# Engine code?



## Anderslober (Mar 15, 2018)

Hi forum.....Just a qq.....is this a legit engine block code....38H145532?

Thanks...


----------



## BearGFR (Aug 25, 2008)

Where exactly on the engine did you find that code?

If you can (it's hard to see, you may need a good light and a mirror), get the 4-character date code which will be on top of the block, at the rear, near the distributor hole. It will probably be one alpha character followed by 3 numeric characters.

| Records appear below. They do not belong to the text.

(* ===== verification/DListOrd.v ===== *)
(** The ordered operations of lib/kernel/list.c: sorting, ordered insertion,
    removal of duplicates, maximum and minimum. *)

From S2P Require Import Prelude KMonad DList.

Section ord.
Context (less : addr -> addr -> bool).
Implicit Types (h : heap) (a b x y : addr) (xs ys zs : list addr).

(** [a] may stand before [b]. *)
Definition le a b : Prop := less b a = false.
#[local] Instance le_dec a b : Decision (le a b).
Proof. unfold le. apply _. Defined.

Lemma call_less_ok h a b : call_less less (Some a) (Some b) h = Ok (less a b, h).
Proof. done. Qed.

(** ** Ranges *)

Lemma ptr_eqb_refl p : ptr_eqb p p = true.
Proof. by apply bool_decide_eq_true. Qed.

Lemma ptr_eqb_start h l xs zs ys :
  dl h l (xs ++ zs ++ ys) ->
  ptr_eqb (Some (start l (zs ++ ys))) (Some (start l ys)) = match zs with [] => true | _ => false end.
Proof.
  intros D. unfold ptr_eqb. destruct zs as [|z zs]; simpl; [apply ptr_eqb_refl|].
  apply bool_decide_eq_false. intros [= ->].
  pose proof (dl_nodup _ _ _ D) as [_ Hn]%NoDup_cons. rewrite <- !(assoc_L (++)) in Hn.
  apply NoDup_app in Hn as (_ & _ & Hn). simpl in Hn. apply NoDup_cons in Hn as [Hn _].
  apply Hn. destruct (suffix_split l ys) as (k & E). rewrite E. apply elem_of_app. right. left.
Qed.

(** The step [a = list_next (a)] of a loop, and [list_prev (a)] after it. *)
Lemma step_next h l xs x ys :
  dl h l (xs ++ x :: ys) -> list_next (Some x) h = Ok (Some (start l ys), h).
Proof. intros D. apply list_next_ok. by apply (dl_next h l xs x ys). Qed.
Lemma step_prev h l xs x ys :
  dl h l (xs ++ x :: ys) -> list_prev (Some (start l ys)) h = Ok (Some x, h).
Proof. intros D. apply list_prev_ok. by apply (dl_next h l xs x ys). Qed.

(** ** [is_sorted] and [find_end_of_run] *)

Fixpoint sortedb x xs : bool :=
  match xs with
  | [] => true
  | y :: xs' => if less y x then false else sortedb y xs'
  end.

Lemma sortedb_spec x xs : sortedb x xs = true <-> Sorted le (x :: xs).
Proof.
  revert x. induction xs as [|y xs IH]; intros x; simpl.
  - split; [repeat constructor|done].
  - destruct (less y x) eqn:E.
    + split; [done|]. intros Hs. apply Sorted_inv in Hs as [_ Hh]. apply HdRel_inv in Hh.
      unfold le in Hh. congruence.
    + rewrite IH. split; [intros Hs; constructor; [done|by constructor]|]. intros Hs. by apply Sorted_inv in Hs as [? _].
Qed.

Lemma is_sorted_loop_ok h l ys : forall zs xs x fuel,
  dl h l (xs ++ x :: zs ++ ys) -> (length zs < fuel)%nat ->
  is_sorted_loop less fuel (Some x) (Some (start l ys)) h = Ok (sortedb x zs, h).
Proof.
  induction zs as [|z zs IH]; intros xs x [|fuel] D Hf; try (simpl in Hf; lia); cbn [is_sorted_loop].
  - kstep (step_next h l xs x ys D). by rewrite ptr_eqb_refl.
  - kstep (step_next h l xs x _ D). pose proof D as D'.
    rewrite cons_middle, (assoc_L (++)) in D'.
    rewrite (ptr_eqb_start h l (xs ++ [x]) (z :: zs) ys) by done.
    kstep (step_prev h l xs x _ D). cbn [start app].
    kstep (call_less_ok h z x). simpl sortedb. destruct (less z x); [done|].
    apply (IH (xs ++ [x])); [done|simpl in Hf; lia].
Qed.

Lemma dl_length h l xs zs ys : dl h l (xs ++ zs ++ ys) -> (length zs < S (size h))%nat.
Proof. intros D. pose proof (dl_size _ _ _ D) as Hs. rewrite !length_app in Hs. lia. Qed.

Lemma is_sorted_ok h l xs zs ys :
  dl h l (xs ++ zs ++ ys) -> Sorted le zs ->
  ASSERTm (is_sorted less (Some (start l (zs ++ ys))) (Some (start l ys))) h = Ok (tt, h).
Proof.
  intros D Hs. unfold ASSERTm, is_sorted. rewrite (ptr_eqb_start h l xs zs ys D).
  destruct zs as [|z zs]; [done|]. cbn [start app].
  pose proof (dl_length _ _ _ _ _ D) as Hl. simpl in Hl.
  erewrite bind_ok by (rewrite with_fuel_ok; apply (is_sorted_loop_ok h l ys zs xs z); [done|lia]).
  cbv beta. apply sortedb_spec in Hs. by rewrite Hs.
Qed.

(** The run at the front of [x :: zs], and the rest. *)
Fixpoint run_of x zs : list addr * list addr :=
  match zs with
  | [] => ([], [])
  | z :: zs' => if less z x then ([], zs) else let '(r, rest) := run_of z zs' in (z :: r, rest)
  end.

Lemma run_of_spec x zs r rest :
  run_of x zs = (r, rest) -> zs = r ++ rest /\ Sorted le (x :: r).
Proof.
  revert x r. induction zs as [|z zs IH]; intros x r; simpl.
  { intros [= <- <-]. split; [done|repeat constructor]. }
  destruct (less z x) eqn:E; [intros [= <- <-]; split; [done|repeat constructor]|].
  destruct (run_of z zs) as [r' rest'] eqn:Er. intros [= <- <-].
  destruct (IH z r' Er) as [-> Hs]. split; [done|]. constructor; [done|by constructor].
Qed.

Lemma run_loop_ok h l ys : forall zs xs x fuel r rest,
  dl h l (xs ++ x :: zs ++ ys) -> (length zs < fuel)%nat -> run_of x zs = (r, rest) ->
  run_loop less fuel (Some x) (Some (start l ys)) h = Ok (Some (start l (rest ++ ys)), h).
Proof.
  induction zs as [|z zs IH]; intros xs x [|fuel] r rest D Hf Hr; try (simpl in Hf; lia);
    cbn [run_loop].
  - kstep (step_next h l xs x ys D). rewrite ptr_eqb_refl. by injection Hr as <- <-.
  - kstep (step_next h l xs x _ D). pose proof D as D'.
    rewrite cons_middle, (assoc_L (++)) in D'.
    rewrite (ptr_eqb_start h l (xs ++ [x]) (z :: zs) ys) by done.
    kstep (step_prev h l xs x _ D). cbn [start app]. kstep (call_less_ok h z x).
    simpl in Hr. destruct (less z x); [by injection Hr as <- <-|].
    destruct (run_of z zs) as [r' rest'] eqn:Er. injection Hr as <- <-.
    apply (IH (xs ++ [x]) z fuel r'); [done|simpl in Hf; lia|done].
Qed.

Lemma find_end_of_run_ok h l xs x zs r rest :
  dl h l (xs ++ x :: zs) -> run_of x zs = (r, rest) ->
  find_end_of_run less (Some x) (list_end l) h = Ok (Some (start l rest), h).
Proof.
  intros D Hr. unfold find_end_of_run. rewrite !ASSERT_true; [| |done..].
  - rewrite <- (app_nil_r rest). assert (D' : dl h l (xs ++ x :: zs ++ [])) by (by rewrite app_nil_r).
    pose proof (dl_size _ _ _ D) as Hs. rewrite length_app in Hs. simpl in Hs.
    rewrite with_fuel_ok. apply (run_loop_ok h l [] zs xs x _ r rest D'); [lia|done].
  - pose proof (ptr_eqb_end h l xs (x :: zs) D) as E. cbn [start] in E. by rewrite E.
Qed.

(** ** Merging *)

Lemma merge_cons x xs y ys :
  list_merge le (x :: xs) (y :: ys) =
    if less y x then y :: list_merge le (x :: xs) ys else x :: list_merge le xs (y :: ys).
Proof.
  simpl. destruct (decide (le x y)) as [H|H]; unfold le in H.
  - by rewrite H.
  - by apply not_false_is_true in H as ->.
Qed.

There are several reference sites available on the net. This one has some good photos and examples.
http://www.teufert.net/identify/identify.htm


Bear


----------



## bigD (Jul 21, 2016)

Since this is in the 2004-2006 GTO section, are we talkin about a Pontiac engine, or what ?

If this is a Pontiac engine, I can't think of a code that could even be mistaken for QQ.

http://www.wallaceracing.com/enginesearch4.htm


----------



## BearGFR (Aug 25, 2008)

bigD said:


> Since this is in the 2004-2006 GTO section, are we talkin about a Pontiac engine, or what ?
> 
> If this is a Pontiac engine, I can't think of a code that could even be mistaken for QQ.



Duhhhhhh...... I completely missed that this was in the late model section. :wink3::surprise::frown3:


----------